- Activity
Retype, exactly as they appear below, the lines between the line holding "(** * Flags *)" and the line holding "Proof. by apply (flag_set_bit _ 0). Qed.", both ends included.

++++++++++++++++++++

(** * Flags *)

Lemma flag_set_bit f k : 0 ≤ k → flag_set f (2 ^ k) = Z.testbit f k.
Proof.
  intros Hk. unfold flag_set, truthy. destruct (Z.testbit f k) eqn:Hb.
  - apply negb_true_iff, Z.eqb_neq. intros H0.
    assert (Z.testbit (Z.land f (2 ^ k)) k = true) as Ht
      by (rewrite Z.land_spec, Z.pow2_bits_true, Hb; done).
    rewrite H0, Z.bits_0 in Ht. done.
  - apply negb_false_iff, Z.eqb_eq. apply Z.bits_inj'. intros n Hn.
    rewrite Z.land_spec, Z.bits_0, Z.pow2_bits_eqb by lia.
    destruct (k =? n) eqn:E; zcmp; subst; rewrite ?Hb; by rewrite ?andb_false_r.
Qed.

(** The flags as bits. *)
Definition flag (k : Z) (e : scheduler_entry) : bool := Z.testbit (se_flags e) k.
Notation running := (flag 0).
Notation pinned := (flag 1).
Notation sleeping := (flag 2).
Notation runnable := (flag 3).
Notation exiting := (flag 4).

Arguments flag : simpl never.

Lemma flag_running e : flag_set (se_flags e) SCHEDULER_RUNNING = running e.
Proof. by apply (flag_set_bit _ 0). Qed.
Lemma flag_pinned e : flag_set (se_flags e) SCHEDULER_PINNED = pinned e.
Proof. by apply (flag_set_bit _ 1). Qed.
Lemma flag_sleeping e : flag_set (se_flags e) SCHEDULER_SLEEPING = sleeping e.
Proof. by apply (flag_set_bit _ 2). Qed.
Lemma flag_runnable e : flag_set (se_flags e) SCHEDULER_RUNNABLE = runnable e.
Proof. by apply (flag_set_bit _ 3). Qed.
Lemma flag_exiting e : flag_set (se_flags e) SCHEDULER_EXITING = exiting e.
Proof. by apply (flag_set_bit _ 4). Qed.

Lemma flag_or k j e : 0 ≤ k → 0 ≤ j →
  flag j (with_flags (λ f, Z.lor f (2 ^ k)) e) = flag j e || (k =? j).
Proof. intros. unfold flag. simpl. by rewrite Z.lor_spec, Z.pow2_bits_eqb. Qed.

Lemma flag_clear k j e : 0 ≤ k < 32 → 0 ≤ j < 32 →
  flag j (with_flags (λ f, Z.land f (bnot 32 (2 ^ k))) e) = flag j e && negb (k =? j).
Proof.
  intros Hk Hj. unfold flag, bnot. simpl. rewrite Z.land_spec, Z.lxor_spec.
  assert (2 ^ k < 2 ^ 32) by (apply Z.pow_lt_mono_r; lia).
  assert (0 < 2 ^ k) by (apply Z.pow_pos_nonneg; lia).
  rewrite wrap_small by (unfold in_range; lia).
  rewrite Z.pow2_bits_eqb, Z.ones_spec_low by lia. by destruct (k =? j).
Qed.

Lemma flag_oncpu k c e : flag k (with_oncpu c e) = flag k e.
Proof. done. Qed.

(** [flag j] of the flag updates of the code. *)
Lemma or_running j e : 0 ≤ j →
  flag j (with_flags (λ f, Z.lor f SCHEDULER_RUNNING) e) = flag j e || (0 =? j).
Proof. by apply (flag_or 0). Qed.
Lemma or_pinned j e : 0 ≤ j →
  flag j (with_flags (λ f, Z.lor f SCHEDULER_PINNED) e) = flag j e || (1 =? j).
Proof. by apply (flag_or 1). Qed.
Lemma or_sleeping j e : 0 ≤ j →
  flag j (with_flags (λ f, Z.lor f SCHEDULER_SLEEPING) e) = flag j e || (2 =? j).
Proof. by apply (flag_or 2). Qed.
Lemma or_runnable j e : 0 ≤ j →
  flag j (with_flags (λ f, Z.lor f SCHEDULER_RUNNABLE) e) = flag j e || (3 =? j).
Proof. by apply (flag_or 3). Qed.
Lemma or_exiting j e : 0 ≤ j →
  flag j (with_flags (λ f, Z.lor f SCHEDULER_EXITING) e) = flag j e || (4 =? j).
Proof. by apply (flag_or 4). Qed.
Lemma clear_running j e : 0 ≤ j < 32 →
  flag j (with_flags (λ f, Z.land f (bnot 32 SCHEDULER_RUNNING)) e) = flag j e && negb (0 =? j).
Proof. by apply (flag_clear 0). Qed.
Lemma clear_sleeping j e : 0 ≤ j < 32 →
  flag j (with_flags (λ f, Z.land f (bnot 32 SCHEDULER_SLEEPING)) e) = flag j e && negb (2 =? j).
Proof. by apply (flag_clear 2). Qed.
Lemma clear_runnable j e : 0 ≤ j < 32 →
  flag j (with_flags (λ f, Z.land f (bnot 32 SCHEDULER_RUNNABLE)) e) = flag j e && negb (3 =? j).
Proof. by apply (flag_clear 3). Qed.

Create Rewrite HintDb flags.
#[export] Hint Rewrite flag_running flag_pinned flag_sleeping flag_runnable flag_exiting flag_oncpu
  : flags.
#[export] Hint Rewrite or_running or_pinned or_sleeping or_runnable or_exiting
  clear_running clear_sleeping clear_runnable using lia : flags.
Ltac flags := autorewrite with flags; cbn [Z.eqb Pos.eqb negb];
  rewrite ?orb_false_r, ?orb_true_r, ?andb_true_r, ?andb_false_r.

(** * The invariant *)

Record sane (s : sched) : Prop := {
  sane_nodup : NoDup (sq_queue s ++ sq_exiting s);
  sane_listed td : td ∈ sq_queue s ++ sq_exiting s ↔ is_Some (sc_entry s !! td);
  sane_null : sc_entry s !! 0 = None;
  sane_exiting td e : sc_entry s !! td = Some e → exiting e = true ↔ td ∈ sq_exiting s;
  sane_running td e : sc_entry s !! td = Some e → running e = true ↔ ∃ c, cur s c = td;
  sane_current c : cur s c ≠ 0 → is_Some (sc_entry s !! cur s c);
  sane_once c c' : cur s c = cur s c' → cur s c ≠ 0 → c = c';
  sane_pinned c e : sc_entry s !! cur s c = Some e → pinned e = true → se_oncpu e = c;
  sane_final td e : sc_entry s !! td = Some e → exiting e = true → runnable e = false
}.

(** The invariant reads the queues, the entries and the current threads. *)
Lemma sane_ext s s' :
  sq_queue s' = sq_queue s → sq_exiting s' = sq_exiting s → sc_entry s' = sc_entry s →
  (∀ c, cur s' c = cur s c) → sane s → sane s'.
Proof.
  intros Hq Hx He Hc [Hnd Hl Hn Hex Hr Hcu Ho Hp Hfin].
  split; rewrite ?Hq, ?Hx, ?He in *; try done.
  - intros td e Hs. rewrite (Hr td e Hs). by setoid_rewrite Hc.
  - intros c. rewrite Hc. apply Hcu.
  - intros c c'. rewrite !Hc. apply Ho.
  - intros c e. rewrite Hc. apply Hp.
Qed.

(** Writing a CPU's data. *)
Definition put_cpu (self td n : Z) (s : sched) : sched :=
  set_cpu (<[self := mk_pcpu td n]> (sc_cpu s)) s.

++++++++++++++++++++

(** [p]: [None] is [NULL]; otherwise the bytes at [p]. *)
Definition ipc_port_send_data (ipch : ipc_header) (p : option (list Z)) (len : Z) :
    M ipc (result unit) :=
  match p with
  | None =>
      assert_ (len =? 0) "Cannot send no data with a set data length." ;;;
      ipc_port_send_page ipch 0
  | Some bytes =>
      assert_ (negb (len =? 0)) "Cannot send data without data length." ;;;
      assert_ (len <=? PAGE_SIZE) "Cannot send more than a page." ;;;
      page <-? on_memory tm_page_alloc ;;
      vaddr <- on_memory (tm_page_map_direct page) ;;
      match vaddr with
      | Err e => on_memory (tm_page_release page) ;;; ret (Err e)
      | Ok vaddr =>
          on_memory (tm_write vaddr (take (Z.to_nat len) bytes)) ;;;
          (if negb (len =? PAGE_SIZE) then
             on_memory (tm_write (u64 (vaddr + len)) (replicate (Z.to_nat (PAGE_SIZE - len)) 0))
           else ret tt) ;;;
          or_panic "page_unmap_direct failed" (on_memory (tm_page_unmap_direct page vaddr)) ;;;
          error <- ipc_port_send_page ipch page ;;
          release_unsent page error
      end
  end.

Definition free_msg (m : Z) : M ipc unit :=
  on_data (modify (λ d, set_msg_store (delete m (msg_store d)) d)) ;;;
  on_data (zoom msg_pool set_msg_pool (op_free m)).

++++++++++++++++++++

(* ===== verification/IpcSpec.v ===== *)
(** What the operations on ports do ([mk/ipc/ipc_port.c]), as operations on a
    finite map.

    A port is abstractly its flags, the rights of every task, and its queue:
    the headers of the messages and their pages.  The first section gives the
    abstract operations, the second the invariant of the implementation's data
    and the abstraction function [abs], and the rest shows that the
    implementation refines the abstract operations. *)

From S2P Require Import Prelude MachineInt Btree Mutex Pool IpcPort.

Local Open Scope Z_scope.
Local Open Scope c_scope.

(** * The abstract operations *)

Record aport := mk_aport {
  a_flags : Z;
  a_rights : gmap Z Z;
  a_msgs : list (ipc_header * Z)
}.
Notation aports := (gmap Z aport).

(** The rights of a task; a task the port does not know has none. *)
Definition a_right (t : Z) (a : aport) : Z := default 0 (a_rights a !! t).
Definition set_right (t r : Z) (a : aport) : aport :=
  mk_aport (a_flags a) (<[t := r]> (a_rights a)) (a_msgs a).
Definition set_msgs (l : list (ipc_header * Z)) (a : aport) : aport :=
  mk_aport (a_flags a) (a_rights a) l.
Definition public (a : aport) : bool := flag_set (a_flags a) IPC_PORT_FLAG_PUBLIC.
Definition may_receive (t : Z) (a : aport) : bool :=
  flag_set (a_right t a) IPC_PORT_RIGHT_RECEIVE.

++++++++++++++++++++

- Output of the exercise
(** * Flags *)

Lemma flag_set_bit f k : 0 ≤ k → flag_set f (2 ^ k) = Z.testbit f k.
Proof.
  intros Hk. unfold flag_set, truthy. destruct (Z.testbit f k) eqn:Hb.
  - apply negb_true_iff, Z.eqb_neq. intros H0.
    assert (Z.testbit (Z.land f (2 ^ k)) k = true) as Ht
      by (rewrite Z.land_spec, Z.pow2_bits_true, Hb; done).
    rewrite H0, Z.bits_0 in Ht. done.
  - apply negb_false_iff, Z.eqb_eq. apply Z.bits_inj'. intros n Hn.
    rewrite Z.land_spec, Z.bits_0, Z.pow2_bits_eqb by lia.
    destruct (k =? n) eqn:E; zcmp; subst; rewrite ?Hb; by rewrite ?andb_false_r.
Qed.

(** The flags as bits. *)
Definition flag (k : Z) (e : scheduler_entry) : bool := Z.testbit (se_flags e) k.
Notation running := (flag 0).
Notation pinned := (flag 1).
Notation sleeping := (flag 2).
Notation runnable := (flag 3).
Notation exiting := (flag 4).

Arguments flag : simpl never.

Lemma flag_running e : flag_set (se_flags e) SCHEDULER_RUNNING = running e.
Proof. by apply (flag_set_bit _ 0). Qed.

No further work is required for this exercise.